As I sit and listen to the pouring rain, I have but one thing on my mind. Things are ever-changing. Life is a constant flow down a growing stream bed. Rocks shift, plants grow, dirt travels.
I realize we are the same. Feelings shift, personalities grow, we travel. I was certain about my future but now I'm unsure. I wanted to be well paid and highly educated.
Ivy leagues were in reach. Everything was planned meticulously. Now, I don't know where I stand. One choice leads to an entirely different destination. Where do I want to go? I want happiness.
What are my priorities? Myself, my family? How am I supposed to choose? I want a child. With who, at what time? I want to move out. To where for how much? I want a good education.
For how long, how much am I willing to pay? How am I supposed to answer these questions? Questions I should already have considered.

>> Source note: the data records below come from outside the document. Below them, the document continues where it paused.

(* ===== verification/CqBlocking.v ===== *)
(** * The blocking queue (lib/concurrentqueue/blockingconcurrentqueue.h)

    [BlockingConcurrentQueue] adds a semaphore that counts the elements,
    so that a dequeuing thread sleeps while there is none.  The semaphore
    (lightweightsemaphore.h) is not part of the sources: it is a class with its documented
    behaviour.

    As in the engine, where only the thread of a shard dequeues from its queue, there is one
    dequeuing thread and any number of enqueuing ones.  [try_dequeue] goes through the
    sub-queues one after the other while the others enqueue: one step is one call of one
    sub-queue or of the semaphore.  (With several dequeuing threads [try_dequeue] may miss
    elements, which is why the source calls it in a loop.) *)
From S2P Require Import Prelude CqArith CqProducer CqInv CqIndex CqLin CqSub CqQueue.

(** ** The semaphore *)

Class Semaphore (Sem : Type) := {
  sema_init : Z -> Sem;
  available : Sem -> Z;
  signal : Sem -> Sem;
  (** [wait timeout]; the flag is whether the timeout expires before a signal arrives. *)
  sema_wait : bool -> Sem -> bool * Sem }.

Class SemaphoreLaws (Sem : Type) `{Semaphore Sem} := {
  sema_init_spec n : 0 <= n -> available (sema_init n) = n;
  signal_spec s : available (signal s) = available s + 1;
  wait_ok expired s s' :
    sema_wait expired s = (true, s') -> 0 < available s /\ available s' = available s - 1;
  wait_expired expired s s' :
    sema_wait expired s = (false, s') -> available s <= 0 /\ available s' = available s }.

(** A counter. *)
#[export] Instance counter_semaphore : Semaphore Z := {|
  sema_init n := n;
  available s := s;
  signal s := s + 1;
  sema_wait _ s := if 0 <? s then (true, s - 1) else (false, s) |}.

#[export] Instance counter_laws : SemaphoreLaws Z.
Proof.
  split; simpl; [done|done|..]; intros expired s s'; destruct (Z.ltb_spec 0 s); intros [= <-]; lia.
Qed.

Section Blocking.
Context {P M A Sem : Type} `{SubQueueLaws P M A} `{SemaphoreLaws Sem}.

(** ** [BlockingConcurrentQueue] *)

Record BlockingConcurrentQueue := mkBlocking { inner : list P; inner_mem : M; sema : Sem }.

(** Where a call stands: outside; before [sema->signal()] in [enqueue]; in the loop
    [while (!inner.try_dequeue(item))] with a permit; after the timeout. *)
Inductive bpc :=
| BIdle
| BSignal
| BLoop
| BTimeout.

(** [enqueue], up to the signal: thread's sub-queue [i]. *)
Definition enqueue_inner (i : nat) (v : A) (q : BlockingConcurrentQueue) : option (BlockingConcurrentQueue * bpc) :=
  match inner q !! i with
  | None => None
  | Some p =>
      match sq_enqueue v p (inner_mem q) with
      | (p, m, true) => Some (mkBlocking (<[i := p]> (inner q)) m (sema q), BSignal)
      | (p, m, false) => Some (mkBlocking (<[i := p]> (inner q)) m (sema q), BIdle)
      end
  end.

Definition enqueue_signal (q : BlockingConcurrentQueue) : BlockingConcurrentQueue * bpc :=
  (mkBlocking (inner q) (inner_mem q) (signal (sema q)), BIdle).

(** [wait_dequeue_timed], up to the loop. *)
Definition dequeue_wait (expired : bool) (q : BlockingConcurrentQueue) : BlockingConcurrentQueue * bpc :=
  let '(ok, s) := sema_wait expired (sema q) in
  (mkBlocking (inner q) (inner_mem q) s, if ok then BLoop else BTimeout).

(** [BlockingConcurrentQueue::size_approx]. *)
Definition blocking_size_approx (q : BlockingConcurrentQueue) : Z := available (sema q).

(** ** The dequeuing thread, sub-queue by sub-queue *)

(** Where it stands: outside a call; in the first loop of [try_dequeue] at place [i] with its
    local variables; before [best->dequeue(item)]; in the second loop at place [i]; with the
    result of [try_dequeue]. *)
Inductive dqpc :=
| DIdle
| DScan (i : nat) (nonEmptyCount : Z) (best : option nat) (bestSize : Z)
| DBest (b : nat)
| DAll (i b : nat)
| DGot (v : A)
| DMiss.

Definition sub_dequeue (i : nat) (miss : dqpc) (q : BlockingConcurrentQueue) : BlockingConcurrentQueue * dqpc :=
  match inner q !! i with
  | None => (q, DMiss)
  | Some p =>
      let '(p, m, r) := sq_dequeue p (inner_mem q) in
      (mkBlocking (<[i := p]> (inner q)) m (sema q), match r with Some v => DGot v | None => miss end)
  end.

Do I want to give my life away to debt and despair? Do I dare wish to be held in the arms of someone that loves me-someone I love? When does life decide how I will prosper, how I will suffer?
As I sit and listen to the silence, I have but one thing on my mind. I decide everything. My choices, my consequences. My gains, my losses. I decide who to keep and who to push away.
I let the silence absorb me. I want to get to know it before it's gone. Right now, it's time to live. Let the worrying come in due time.